🤖 AI Summary
Large language models (LLMs) often generate functionally correct code that suffers from poor quality—e.g., suboptimal style and low maintainability. Method: This paper proposes a lightweight, controllable approach for high-quality code generation. Its core innovation is a novel sequence-level ranking loss trained on high-quality/low-quality code pairs, integrated with contrastive Prefix-Tuning using single-attribute-specific prefixes—eliminating redundancy from multi-prefix tuning. The method synergizes comparative learning with an automated pipeline for constructing and labeling code pairs. Contribution/Results: Evaluated on Code Llama 7B, the approach achieves over 100% improvement in code quality for certain task categories while preserving full functional correctness. Extensive ablation studies confirm the efficacy of each component, and cross-task generalization experiments demonstrate strong transferability.
📝 Abstract
Large Language Models (LLMs) have been widely adopted in commercial code completion engines, significantly enhancing coding efficiency and productivity. However, LLMs may generate code with quality issues that violate coding standards and best practices, such as poor code style and maintainability, even when the code is functionally correct.

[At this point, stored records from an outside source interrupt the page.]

(** [Hlc((self.now_ms().max(0) as u64) << 16)]: the shift drops the high bits. *)
Definition hlc_of_ms (ms : Z) : Hlc := (Z.shiftl (Z.max ms 0) 16 mod u64_modulus)%Z.
Definition default_next_hlc (s : S) : Hlc * S := let '(ms, s) := now_ms s in (hlc_of_ms ms, s).
Definition default_lookup_peer_sec1 (_ : S) (_ : DeviceId) : result E (option (barr 33)) := Ok None.
Definition default_is_peer_trusted (_ : S) (_ : DeviceId) : result E bool := Ok true.
Definition default_is_coverage_primed (_ : S) : result E bool := Ok true.
Definition default_record_peer_ack (s : S) (_ : DeviceId) (_ : barr 32) (_ : Z) : result E () * S :=
  (Ok (), s).
Definition default_local_coverage (_ : S) : result E CoverageVector := Ok [].
Definition default_known_origins (s : S) : result E (list DeviceId) := origins s.
Definition default_advance_local_coverage (s : S) (_ : DeviceId) (_ : OrderKey) : result E () * S :=
  (Ok (), s).
Definition default_save_relay_cursor (s : S) (_ : DeviceId) (_ : RelayCursor) : result E () * S :=
  (Ok (), s).
Definition default_on_pull_page_applied (s : S) (_ : DeviceId) (_ : PullPage) (_ : Z) (_ : nat) : S := s.
Definition default_commit_relay_cursor (s : S) (peer : DeviceId) (c : RelayCursor) : result E () * S :=
  save s peer c.
Definition default_commit_pull_reset (s : S) (peer : DeviceId) (c : RelayCursor) : result E () * S :=
  reset s peer c.
Definition default_admit_ops {C : Type} (s : S) (_ : DeviceId) (_ : list SignedOp) (_ _ : bool)
    (_ : nat → nat → S → C → result E () * S * C) (c : C) : result E (PullAdmission E) * S * C :=
  (Err (protocol "MeshPullSocket::admit_ops is not implemented"), s, c).
End defaults.

(** ** The serving state ([ServeState] of [src/net/server.rs])

    [ss_permits] is what the semaphore of parked watches has left, [ss_replays]
    the relay replay cache; [ss_clock] the wall clock in milliseconds and
    [ss_instant] the monotonic one, as read during a call. *)

Record ServeState (L D : Type) : Type := mk_serve {
  ss_identity : DeviceIdentity;
  ss_log : L;
  ss_devices : D;
  ss_relay_callers : D;
  ss_watch : HeadWatch;
  ss_permits : nat;
  ss_replays : gmap (DeviceId * barr 32) Z;
  ss_clock : Z;
  ss_instant : Z;
}.
Arguments mk_serve {L D}.
Arguments ss_identity {L D}.
Arguments ss_log {L D}.
Arguments ss_devices {L D}.
Arguments ss_relay_callers {L D}.
Arguments ss_watch {L D}.
Arguments ss_permits {L D}.
Arguments ss_replays {L D}.
Arguments ss_clock {L D}.
Arguments ss_instant {L D}.

Definition serve_new {L D} (identity : DeviceIdentity) (log : L) (devices : D) (clock instant : Z)
    : ServeState L D :=
  mk_serve identity log devices devices watch_inert DEFAULT_MAX_PARKED_WATCHES ∅ clock instant.
Definition with_relay_callers {L D} (s : ServeState L D) (relay_callers : D) : ServeState L D :=
  mk_serve (ss_identity s) (ss_log s) (ss_devices s) relay_callers (ss_watch s) (ss_permits s)
    (ss_replays s) (ss_clock s) (ss_instant s).
Definition with_watch {L D} (s : ServeState L D) (watch : HeadWatch) : ServeState L D :=
  mk_serve (ss_identity s) (ss_log s) (ss_devices s) (ss_relay_callers s) watch (ss_permits s)
    (ss_replays s) (ss_clock s) (ss_instant s).
Definition with_watch_limit {L D} (s : ServeState L D) (max : nat) : ServeState L D :=
  mk_serve (ss_identity s) (ss_log s) (ss_devices s) (ss_relay_callers s) (ss_watch s) max
    (ss_replays s) (ss_clock s) (ss_instant s).

Section serve_socket.
Context `{Postcard, !Wire EnvelopeRepr} {L D : Type} `{!LogSource L, !DeviceBook D}.
Notation St := (ServeState L D).

Definition serve_relay_stream_state (s : St) : result string RelayStreamState :=
  st ← src_relay_state (ss_log s);
  ok_or st "relay stream is not supported by this log source".
Definition serve_relay_since (s : St) (after limit : Z) : result string (list (Z * SignedOp * bytes)) :=
  rows ← src_relay_since_with_envelopes (ss_log s) after limit;
  ok_or rows "relay page is not supported by this log source".

#[export] Instance serve_socket : MeshPullSocket St := {|
  SockError := string;
  sock_display := λ e, e;
  protocol_error := λ m, m;
  invalid_argument := λ m, m;
  own_device_id := λ s, device_id (ss_identity s);
  local_identity := ss_identity;
  sock_now_ms := λ s, (ss_clock s, s);
  next_hlc := default_next_hlc (λ s, (ss_clock s, s));
  lookup_peer_sec1 := λ s peer, try_key_for_device (ss_relay_callers s) peer;
  is_peer_trusted := default_is_peer_trusted;
  is_coverage_primed := default_is_coverage_primed;
  relay_stream_state := serve_relay_stream_state;
  sock_origins := λ s, src_origins (ss_log s);
  sock_origin_since := λ s, src_origin_since (ss_log s);
  sock_relay_since := serve_relay_since;
  record_peer_ack := default_record_peer_ack;
  local_coverage := default_local_coverage;
  known_origins := default_known_origins (λ s, src_origins (ss_log s));
  advance_local_coverage := default_advance_local_coverage;
  save_relay_cursor := default_save_relay_cursor;
  reset_relay_cursor := default_save_relay_cursor;
  on_pull_page_applied := default_on_pull_page_applied;
  commit_relay_cursor := default_commit_relay_cursor default_save_relay_cursor;
  commit_pull_reset := default_commit_pull_reset default_save_relay_cursor;
  admit_ops := @default_admit_ops _ _ (λ m, m);
|}.
End serve_socket.

(** ** The in-memory client ([OpLogPullSocket]) *)

Section oplog_socket.
Context `{Uhlc, Postcard, !Wire BodyRepr, !Wire EnvelopeRepr} {T : Type} `{!Store T}.

(** [os_now] is what the system clock answers, reading by reading. *)
Record OpLogPullSocket : Type := mk_oplog_socket {
  os_identity : DeviceIdentity;
  os_clock : NodeClock;
  os_registry : DeviceRegistry;
  os_log : OpLog;
  os_store : T;
  os_coverage : CoverageVector;
  os_cursors : list (DeviceId * RelayCursor);
  os_now : nat → Z;
}.

Definition os_with_coverage (s : OpLogPullSocket) (c : CoverageVector) : OpLogPullSocket :=
  mk_oplog_socket (os_identity s) (os_clock s) (os_registry s) (os_log s) (os_store s) c
    (os_cursors s) (os_now s).
Definition os_with_cursors (s : OpLogPullSocket) (c : list (DeviceId * RelayCursor)) : OpLogPullSocket :=
  mk_oplog_socket (os_identity s) (os_clock s) (os_registry s) (os_log s) (os_store s)
    (os_coverage s) c (os_now s).
Definition os_with_clock (s : OpLogPullSocket) (c : NodeClock) : OpLogPullSocket :=
  mk_oplog_socket (os_identity s) c (os_registry s) (os_log s) (os_store s)
    (os_coverage s) (os_cursors s) (os_now s).
Definition os_with_log (s : OpLogPullSocket) (c : NodeClock) (l : OpLog) (t : T) : OpLogPullSocket :=
  mk_oplog_socket (os_identity s) c (os_registry s) l t (os_coverage s) (os_cursors s) (os_now s).

(** [unix_ms() as i64] *)
Definition os_now_ms (s : OpLogPullSocket) : Z * OpLogPullSocket :=
  (os_now s 0, mk_oplog_socket (os_identity s) (os_clock s) (os_registry s) (os_log s) (os_store s)
                 (os_coverage s) (os_cursors s) (λ n, os_now s (S n))).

This necessitates additional effort from developers to improve the code, potentially negating the efficiency gains provided by LLMs. To address this problem, we propose a novel comparative prefix-tuning method for controllable high-quality code generation. Our method introduces a single, property-specific prefix that is prepended to the activations of the LLM, serving as a lightweight alternative to fine-tuning. Unlike existing methods that require training multiple prefixes, our approach trains only one prefix and leverages pairs of high-quality and low-quality code samples, introducing a sequence-level ranking loss to guide the model's training. This comparative approach enables the model to better understand the differences between high-quality and low-quality code, focusing on aspects that impact code quality. Additionally, we design a data construction pipeline to collect and annotate pairs of high-quality and low-quality code, facilitating effective training. Extensive experiments on the Code Llama 7B model demonstrate that our method improves code quality by over 100% in certain task categories, while maintaining functional correctness. We also conduct ablation studies and generalization experiments, confirming the effectiveness of our method's components and its strong generalization capability.